Remove old versions and unreferenced data files from Lance tables to reclaim storage space.

Spark Extension Required

This feature requires the Lance Spark SQL extension to be enabled. See Spark SQL Extensions for configuration details.

Overview

Lance maintains multiple versions of data for time travel and transactional consistency. Over time, old versions accumulate and can consume significant storage space.

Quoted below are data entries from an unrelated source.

Definition get_agent_stats (name : agent) (m : ReputationManager) : option AgentStats :=
  match lookup name (reputations m) with
  | None => None
  | Some rep =>
    let win_vs_majority :=
      if Nat.ltb 0 (minority_correct rep + majority_correct rep)
      then nat_q (minority_correct rep) / nat_q (minority_correct rep + majority_correct rep)
      else 0 in
    let majority_agreements := (majority_correct rep + both_wrong rep)%nat in
    let agreement_rate :=
      if Nat.ltb 0 (total_predictions rep)
      then nat_q majority_agreements / nat_q (total_predictions rep) else 0 in
    let wh := rev (weight_history rep) in
    let trend :=
      match wh with
      | last :: prev :: _ =>
          if negb (Qle_bool last prev) then "increasing"%string else "decreasing"%string
      | _ => "stable"%string
      end in
    Some {| stats_total_predictions := total_predictions rep;
            stats_win_vs_majority_rate := win_vs_majority;
            stats_agreement_with_majority := agreement_rate;
            stats_weight_trend := trend |}
  end.

(** [rank_agents_by_accuracy] and [rank_agents_by_weight] *)
Definition rank_agents_by_accuracy (m : ReputationManager) : list (agent * Q) :=
  sorted_desc (map (fun nr => (fst nr, accuracy (snd nr))) (reputations m)).

Definition rank_agents_by_weight (m : ReputationManager) : list (agent * Q) :=
  sorted_desc (map (fun nr => (fst nr, current_weight (snd nr))) (reputations m)).

(** [reset_all] *)
Definition reset_all (m : ReputationManager) : ReputationManager := empty_manager.

(** The mutating calls of a ReputationManager; a raising call leaves it as it was. *)
Inductive rm_op :=
| RmInitialize (name : agent) (initial_weight : Q)
| RmRecord (name : agent) (predicted_class true_class : label) (confidence : Q)
    (majority_class : label)
| RmUpdateWeight (name : agent) (new_weight : Q)
| RmResetAll.

Definition run_rm_op (o : rm_op) (m : ReputationManager) : ReputationManager :=
  match o with
  | RmInitialize n w => match initialize_agent n w m with Some m' => m' | None => m end
  | RmRecord n p t c mc => record_prediction n p t c mc m
  | RmUpdateWeight n w => match update_weight n w m with Some m' => m' | None => m end
  | RmResetAll => reset_all m
  end.

Inductive rm_reachable : ReputationManager -> Prop :=
| rm_reach_init : rm_reachable empty_manager
| rm_reach_step m o : rm_reachable m -> rm_reachable (run_rm_op o m).

(** The recorded confidences of an agent. *)
Definition records_of (name : agent) (rs : list prediction_record) : list prediction_record :=
  filter (fun r => String.eqb (pr_agent_name r) name) rs.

The VACUUM command removes old versions and their associated data files that are no longer needed.

Basic Usage

VACUUM lance.db.users;

Options

The VACUUM command supports several options to control cleanup behavior:

Option Type Description
before_version Long Remove versions older than this version number
before_timestamp_millis Long Remove versions older than this timestamp (milliseconds since epoch)
delete_unverified Boolean Whether to delete unverified files (default: false)
error_if_tagged_old_versions Boolean Error if old versions have tags (default: false)

Examples

Remove versions older than a specific version:

VACUUM lance.db.users WITH (before_version = 10);

Remove versions older than a specific timestamp:

VACUUM lance.db.users WITH (before_timestamp_millis = 1704067200000);

Use multiple options:

VACUUM lance.db.users WITH (
    before_version = 10,
    delete_unverified = TRUE
);

Output

The VACUUM command returns statistics about the cleanup operation:

Column Type Description
bytes_removed Long Total bytes removed from storage
old_versions Long Number of old versions removed

When to Vacuum

Consider running VACUUM when:

  • Storage costs are increasing due to accumulated versions
  • You no longer need historical versions for time travel
  • After running many updates or deletes that created new versions

Important Notes

  • Irreversible: VACUUM permanently deletes data. Removed versions cannot be recovered.
  • Time travel: After vacuuming, you cannot time travel to removed versions.
  • Tags: If you have tagged versions, use error_if_tagged_old_versions to prevent accidental deletion of important snapshots.
  • Concurrent operations: VACUUM is safe to run alongside read operations but should not run concurrently with writes.